Hand washing has, as a result of the coronavirus, never been more in vogue than it is right now.

The World Hand Hygiene Day commemoration on 5 May coincided with the emphasis on hand washing as mitigating measures against the coronavirus which has killed thousands globally.

The scourge, which has no cure, has killed over 130 people in South Africa and infected more than 7 000 nationwide and is still spreading. Hand washing has, as a result, never been more in vogue than it is right now, according to a national poll conducted prior to the virus outbreak by Pharma Dynamics, a prevention-minded pharmaceutical company.

In a statement, the company’s Nicole Jennings said the outbreak has had a profound effect on how society now perceives hand washing, a practice that the World Health Organisation and others have for decades, tried unsuccessfully to instil.

“According to the American Journal of Tropical Medicine and Hygiene, only 19 per cent of people wash their hands after going to a bathroom. “This has resulted in more than 1.6 million children under the age of five dying annually from diarrhoea and pneumonia mostly in poor countries. Death which could have been prevented through proper hand washing.”

Jennings said even celebrities have been prompted by the virus to challenge one another and musicians to write songs about it. This, she said, is in addition to the local media which promotes the importance of hand washing in a country where only six out 10 adults surveyed washed their hands regularly, despite the medical practice emphasising that it should be made a habit.

She credited the virus for expediting government and the private sectors’ extraordinary delivery of water tanks and health products to residents in rural areas and townships to help enhance the habit of hand washing.

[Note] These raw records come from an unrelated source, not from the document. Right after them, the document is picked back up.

Lemma FinalizeReshare_step ctx msg : steps ctx (FinalizeReshare_m msg) (FinalizeRingReshareByThresholdSignature (S := S) ctx msg).
Proof.
  intros s. unfold FinalizeRingReshareByThresholdSignature. apply yields_existing. intros r Hr.
  handler_step. intros did s1 _ Hs1. handler_step. intros r' Hf. cbv zeta. handler_step. intros [] Hsig.
  apply yields_put. intros _. rewrite Hs1. by eapply step_reshared.
Qed.

(** ** Documents and nodes *)

Lemma pet_presence (required : bool) (o : option bytes) :
  (required = true -> is_Some o) -> (required = false -> o = None) -> (is_Some o <-> required = true).
Proof. destruct required; [naive_solver|]. intros _ Hn. rewrite (Hn eq_refl). split; [by intros []|done]. Qed.

Lemma StoreDocument_step ctx msg : steps ctx (StoreDocument_m msg) (StoreDocument (S := S) ctx msg).
Proof.
  intros s. unfold StoreDocument, GetDocument. apply (yields_then (fun r t => final_ring (orb s) (msd_RingId msg) r /\ t = orb s)).
  { apply yields_existing. intros r Hr. apply yields_finalized. intros Hpk. by apply yields_ret. }
  intros r s1 [Hr Hs1]. handler_step. intros did s2 _ Hs2. handler_step. intros Hreq. handler_step. intros Hnot.
  handler_step. intros id Hid%wrap_err_ok. handler_step. handler_step. intros Hnew%bool_decide_eq_false. cbv zeta.
  handler_step. intros [] Hv. apply yields_end. unfold SetDocument. apply yields_set. intros _. cbn [doc_Id].
  rewrite Hs2, Hs1 in Hnew |- *.
  match goal with |- orbis_step _ _ _ (set_documents (<[_ := ?d]> _) _) => apply (step_document _ _ _ d r) end; try done.
  - by apply eq_None_not_Some.
  - apply pet_presence; intros Hq; rewrite Hq in *; simpl in *.
    + apply orb_false_iff in Hreq as [Hp%bool_decide_eq_false _]. by apply not_eq_None_Some.
    + apply orb_false_iff in Hnot as [Hp%bool_decide_eq_false _]. by apply eq_None_not_Some.
  - apply pet_presence; intros Hq; rewrite Hq in *; simpl in *.
    + apply orb_false_iff in Hreq as [_ Hp%bool_decide_eq_false]. by apply not_eq_None_Some.
    + apply orb_false_iff in Hnot as [_ Hp%bool_decide_eq_false]. by apply eq_None_not_Some.
Qed.
(* ===== verification/OrbisInv.v ===== *)
(** What holds of the orbis store in every reachable state: its rings are well formed
    and made of registered nodes, documents, key derivations and demerits belong to
    rings that are final, and the three records of an accepted report agree.

    The invariant is proved on the abstract steps of [OrbisStep]. *)
From Stdlib Require Import Ascii ZArith Lia.
From stdpp Require Import base numbers list gmap strings sorting.
From S2P Require Import Prelude Sdk Sha256 Utils CoreKeeper Json GoText Canonical Bearer AcpTypes AcpState AcpKeeper AcpBearer AcpMsgs AcpServer AcpReach AcpClient OrbisTypes OrbisIds OrbisRing OrbisSign OrbisReport OrbisKeeper OrbisServer OrbisValid OrbisStep.

(** * The invariant *)

Section inv.
Context `{AddressCodec, DIDDecode, Blst, JubjubWasm}.
Implicit Types (ctx : OrbisCtx) (t : OrbisStore) (r : Ring).

(** All nodes that a ring names. *)
Definition ring_nodes r : list bytes := PeerNodeKeys r ++ NewPeerNodeKeys r ++ BackupNodeKeys (rg_Reporting r).

Definition rings_ok t : Prop := forall id r, rings t !! id = Some r ->
  rg_Id r = id /\ length id = 64%nat /\ ring_wf r /\ Forall (registered t) (ring_nodes r).

Definition nodes_ok t : Prop := forall k info, nodeInfos t !! k = Some info ->
  k <> [] /\ exists raw, normalizeAndValidateNodeInfo raw = Ok info.

Definition documents_ok t : Prop := forall id d, documents t !! id = Some d ->
  doc_Id d = id /\ document_id d = Ok id /\ validateDocument d = Ok tt /\
  exists r, final_ring t (doc_RingId d) r /\ (is_Some (doc_PetTag d) <-> RequiresPet r = true) /\
    (is_Some (doc_PetTagProof d) <-> RequiresPet r = true).

Definition keyDerivations_ok t : Prop := forall id kd, keyDerivations t !! id = Some kd ->
  kd_Id kd = id /\ validateKeyDerivation kd = Ok tt /\
  id = GenerateKeyDerivationID (kd_RingId kd) (Derivation kd) (kd_PolicyId kd) (kd_Resource kd) (kd_Permission kd) /\
  exists r, final_ring t (kd_RingId kd) r.

Definition demerits_ok t : Prop := forall key bz, nodeDemerits t !! key = Some bz ->
  exists ringID nodeKey r, key = nodeDemeritStoreKey ringID nodeKey /\ length bz = nodeDemeritStateSize /\ final_ring t ringID r.

(** The entry of the index for an accepted report. *)
Definition indexed t (expiresAt : Z) (reportID sessionID : bytes) : Prop :=
  is_u64 expiresAt /\ expiryIndex t !! acceptedExpiryKey expiresAt reportID = Some sessionID.

(** Every accepted report and session has exactly one entry, and every entry is about
    an accepted report and session. *)
Record accepted_ok t : Prop := mkAcceptedOk {
  acc_entry : forall key sid, expiryIndex t !! key = Some sid -> exists e id, key = acceptedExpiryKey e id /\ is_u64 e /\
    id ∈ acceptedReports t /\ sid ∈ acceptedSessions t;
  acc_blank : ([] ∉ acceptedReports t) /\ ([] ∉ acceptedSessions t);
  acc_report : forall id, id ∈ acceptedReports t -> exists e sid, indexed t e id sid;
  acc_session : forall sid, sid ∈ acceptedSessions t -> exists e id, indexed t e id sid;
  acc_report_once : forall e e' id sid sid', indexed t e id sid -> indexed t e' id sid' -> e = e' /\ sid = sid';
  acc_session_once : forall e e' id id' sid, indexed t e id sid -> indexed t e' id' sid -> e = e' /\ id = id';
}.

Record orbis_inv t : Prop := mkOrbisInv {
  inv_rings : rings_ok t;
  inv_nodes : nodes_ok t;
  inv_documents : documents_ok t;
  inv_keyDerivations : keyDerivations_ok t;
  inv_demerits : demerits_ok t;
  inv_accepted : accepted_ok t;
  inv_params : match orb_params t with Some p => Params_Validate p = Ok tt | None => True end;
}.

Lemma empty_inv p : Params_Validate p = Ok tt -> orbis_inv (set_orb_params (Some p) empty_orbis).
Proof.
  intros Hp. split; try (by intros ?? Hl; cbn in Hl; rewrite lookup_empty in Hl); [|done].
  split; [intros ?? Hl|by split; cbn; set_solver|intros ? Hl|intros ? Hl|intros ????? [_ Hl]|intros ????? [_ Hl]]; cbn in Hl;
    by rewrite ?lookup_empty, ?elem_of_empty in Hl.
Qed.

“We now know that regular hand washing with soap is effective against the scourge, which she said, is an ‘enveloped virus’ with a fatty layer to help it to survive. “Hand washing, lathering, scrubbing and rinsing hands with soap and water for at least 20 seconds removes the virus from the skin by breaking up the protective envelope and disabling it. Also, hand washing reduces risks of contracting other respiratory illnesses like colds and flu by up to 21 per cent and gastrointestinal illnesses by 23 to 40 per cent.”

Jennings urged government and partners not to relent with the hand hygiene campaign and water supply interventions as millions of poor people still don’t have access to clean water and proper sanitation.

“Without running water, soap or hand sanitisers, infection rates among them will likely soar.”

She called on better-off citizens to also donate the hand sanitisers or soap to poor communities, individuals with compromised immune systems, cardiovascular diseases and diabetes.